Alejandra Pizarnik

One of the most significant contributors to twentieth-century Argentine poetry, Alejandra Pizarnik made a name for herself through her dark themes and diction. Heavily influenced by Rimbaud and Artaud, Pizarnik believed that suffering was intrinsic to the creation of great poetry. This concession to misery was apparent in her work as her writing was often filled with themes of solitude, estrangement, madness, and death—yet also included moments of tenderness. During her short lifetime she wrote seven books of poetry and one book of prose, as well as numerous translations, short stories, essays, and drawings. In 1968 she was awarded a Guggenheim Fellowship and later in 1971 she received a Fulbright Scholarship.
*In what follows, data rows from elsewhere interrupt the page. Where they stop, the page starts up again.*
Lemma buf_reserve_end_ok p n :
  buf_ok p → 0 <= n → room_end p n →
  ∃ p', buf_reserve_end n p = (Some (head_avail p + data_size p), p') ∧ buf_ok p' ∧
    head_avail p' = head_avail p ∧ data_size p' = data_size p + n ∧
    slice (Z.to_nat (head_avail p)) (Z.to_nat (data_size p)) (buffer p') = content p ∧
    zlen (buffer p) <= zlen (buffer p') ∧ tail_avail p' <= tail_avail p ∧
    (n <= tail_avail p + data_avail p → buffer p' = buffer p).
Proof.
  intros Hp Hn Hroom. pose proof (buf_total_size_ok p Hp) as Et.
  pose proof Hp as [? ? ? ? Htot ? ? ?].
  unfold buf_reserve_end. destruct (Z.leb_spec n (tail_avail p)).
  { eexists. split; [reflexivity|]. fields. exact_sizes.
    repeat split; fields; exact_sizes; done || lia. }
  rewrite Z.gtb_ltb, Et. exact_sizes.
  destruct (Z.ltb_spec (tail_avail p + data_avail p) n).
  - destruct Hroom as [?|Hm]; [lia|]. pose proof (malloc_bounded _ Hm). exact_sizes.
    replace (zlen (buffer p) + n - tail_avail p - data_avail p)
      with (head_avail p + data_size p + n) by lia.
    rewrite buf_resize_grow by (done || lia). cbn [data_avail buffer head_avail data_size data].
    rewrite (proj2 (Z.eqb_neq _ _)) by lia.
    eexists. split; [reflexivity|]. fields. exact_sizes.
    pose proof (grown_length (buffer p) (head_avail p + data_size p + n)) as Hgl.
    repeat split; fields; exact_sizes; try done; try lia.
    + apply grown_bytes. done.
    + apply slice_app_l. unfold zlen in *. lia.
  - exact_sizes. eexists. split; [reflexivity|]. fields. exact_sizes.
    repeat split; fields; exact_sizes; done || lia.
Qed.

Lemma buf_reserve_end_fail p n :
  buf_ok p → tail_avail p + data_avail p < n →
  head_avail p + data_size p + n < 2 ^ 31 →
  malloc_ok (head_avail p + data_size p + n) = false →
  buf_reserve_end n p = (None, p).
Proof.
  intros Hp Hn Hb Hm. pose proof (buf_total_size_ok p Hp) as Et.
  pose proof Hp as [? ? ? ? Htot ? ? ?].
  unfold buf_reserve_end. rewrite (proj2 (Z.leb_gt _ _)) by lia.
  rewrite Z.gtb_ltb, Et. exact_sizes. rewrite (proj2 (Z.ltb_lt _ _)) by lia.
  replace (zlen (buffer p) + n - tail_avail p - data_avail p)
    with (head_avail p + data_size p + n) by lia. exact_sizes.
  rewrite buf_resize_grow_fail by (done || lia). by rewrite Z.eqb_refl.
Qed.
Pizarnik struggled with depression and ended her life in 1972.

The Galloping Hour

Poetry by Alejandra Pizarnik

Translated from the French by Patricio Ferrari Forrest Gander

Edited by Patricio Ferrari

The Galloping Hour: French Poems—never before rendered in English and unpublished during her lifetime—gathers for the first time all the poems that Alejandra Pizarnik (revered by Octavio Paz and Roberto Bolaño) wrote in French. Conceived during her Paris sojourn (1960–1964) and in Buenos Aires (1970–1971) near the end of her tragically short life, these poems explore many of Pizarnik’s deepest obsessions: the limitations of language, silence, the body, night, sex, and the nature of intimacy.…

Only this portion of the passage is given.